Appreciating Ruth Gruber’s Lifetime of Humanitarian Activism and Photojournalism, at the JCC til Feb 25

Ruth at JCC, Dec 9, 2014Kyle, Ewan, and I had a great time last night at the opening reception for an exhibit of Ruth Gruber’s photojournalism at the JCC. This is essentially the same exhibit that was mounted in 2012 at the International Center of Photography, the year that Ruth was awarded the ICP’s Infinity Award. If you’re unfamiliar with Ruth’s work, this show is a great way to begin. If you’re not in NYC to go see it, this link will lead you to many of the images. If you’re not familiar with her remarkable career, here’s a primer:

Born in 1911 in Williamsburg, Brooklyn, Ruth was always precocious. She received her B.A. from NYU at age sixteen; an M.A. in German language and literature from the University of Wisconsin at eighteen; and at twenty was offered a fellowship to participate in an exchange program at the University of Cologne. Early in her studies there, in 1931, she was asked by a professor if she would consider reading the work of Virginia Woolf, and writing a doctoral thesis about her. I’ve imagined that Ruth’s professors must have realized they had this bright female student in their midst, a reader of English and German who could tackle the Englishwoman’s books and write about them, asking themselves when they might again have such an opportunity, especially with the inter-war years—which they turned out to be—increasingly fraught by international peril? Ruth demurred—she had not yet read Woolf’s work, she could afford to be in Cologne only one year, her parents would not let her stay longer, the work would surely take more than a year—but soon, though she hadn’t read any of Woolf’s books when the professors asked her, she said, “I’ll try.” Taping up a picture of Woolf in her room, she undertook to read all of Woolf’s books then published, pondering their meaning and the significance of Woolf’s creative enterprise.

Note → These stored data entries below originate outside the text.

(** An sqlalchemy engine is made from its URL and opens nothing until
    [connect] is called. *)
Record engine : Type := mkEngine { url : string }.

(** What [create_engine] meets outside: whether [import pymssql] works,
    what [sqlalchemy.create_engine] does with a URL, and whether
    [engine.connect()] succeeds. *)
Record World : Type := mkWorld {
  pymssql_installed : bool;
  sa_create_engine : string -> result engine;
  connect : engine -> result unit
}.

(** A result, and the lines printed. *)
Definition outcome : Type := (result engine * list string)%type.

Definition odbc_drivers : list string :=
  ["?driver=ODBC+Driver+17+for+SQL+Server";
   "?driver=ODBC+Driver+13.1+for+SQL+Server";
   "?driver=ODBC+Driver+13+for+SQL+Server";
   "?driver=ODBC+Driver+11+for+SQL+Server";
   "?driver=SQL+Server+Native+Client+11.0"].

(** Lines 95 to 101. *)
Definition credentials (username password : option string) : string :=
  match username with
  | Some u =>
      let up := u in
      let up := match password with
                | Some p => (up ++ ":" ++ p)%string
                | None => up
                end in
      (up ++ "@")%string
  | None => ""
  end.

(** One rung of the ladder (for instance lines 114 to 119): the engine for
    [driver] is made outside any [try], so an exception there leaves the
    function; then [connect] is tried, and [otherwise] is the [except]
    branch. *)
Definition rung (w : World) (base driver : string) (otherwise : engine -> outcome)
  : outcome :=
  match sa_create_engine w (base ++ driver)%string with
  | Raise e => (Raise e, [])
  | Ok engine =>
      match connect w engine with
      | Ok _ => (Ok engine, [])
      | Raise _ => otherwise engine
      end
  end.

Despite the notoriety that her youthful doctorate brought her (she was heralded in the NY Times as the “World’s Youngest Ph.D.”), the Depression was in full swing and Ruth found little work upon her return to the States. She continued traveling and trying her hand at journalism and photography. In 1935, she was delighted when the thesis on Woolf was published as a book in Germany by the Tauchnitz Press, which had a list of English-language titles, including Woolf’s The Waves. Ruth sent a copy of her thesis to Woolf in London, thus beginning a lengthy correspondence between the two women that culminated in Ruth paying a visit to Woolf at her Bloomsbury home in 1936 or ’37. For more on this period of Ruth’s life, including the meeting between the two women, you can also read my post, Virginia Woolf and Ruth Gruber, Driven to Create as Women her on this blog.

After her experiences in Germany, she won a Fulbright scholarship, which included attending a rally at which Hitler spoke, where the foreign students were seated very near him, she devoted an extended period of independent study to the examination of “women under democracy, fascism, and communism.” She became the first Western journalist to tour the Soviet Arctic, and in 1937 published her second book, I Went to the Soviet Arctic, which she parlayed in to a new career as a public lecturer. In 1940, Ruth continued her association with the peoples of the polar regions when she became a member of the FDR administration, under Interior Secretary Harold Ickes who named her his special field representative for the territory of Alaska. She is doubtless one of the Roosevelt administration’s eldest surviving staffers. She worked for the government off and on during and immediately after WWII, leaving at times to work as a foreign correspondent for the New York Post and the Herald Tribune. In 1944, Ickes assigned Ruth a mission she urged him to give her, that of escorting nearly 1,000 WWII survivors from Naples, Italy, on the Henry Gibbins, a ship that also carried wounded American troops back to the US. In 1947, she was working as a foreign correspondent when she covered the fate of the Exodus ship, and chased its thousands of stateless passengers all over the Mediterranean and central Europe the summer of that year.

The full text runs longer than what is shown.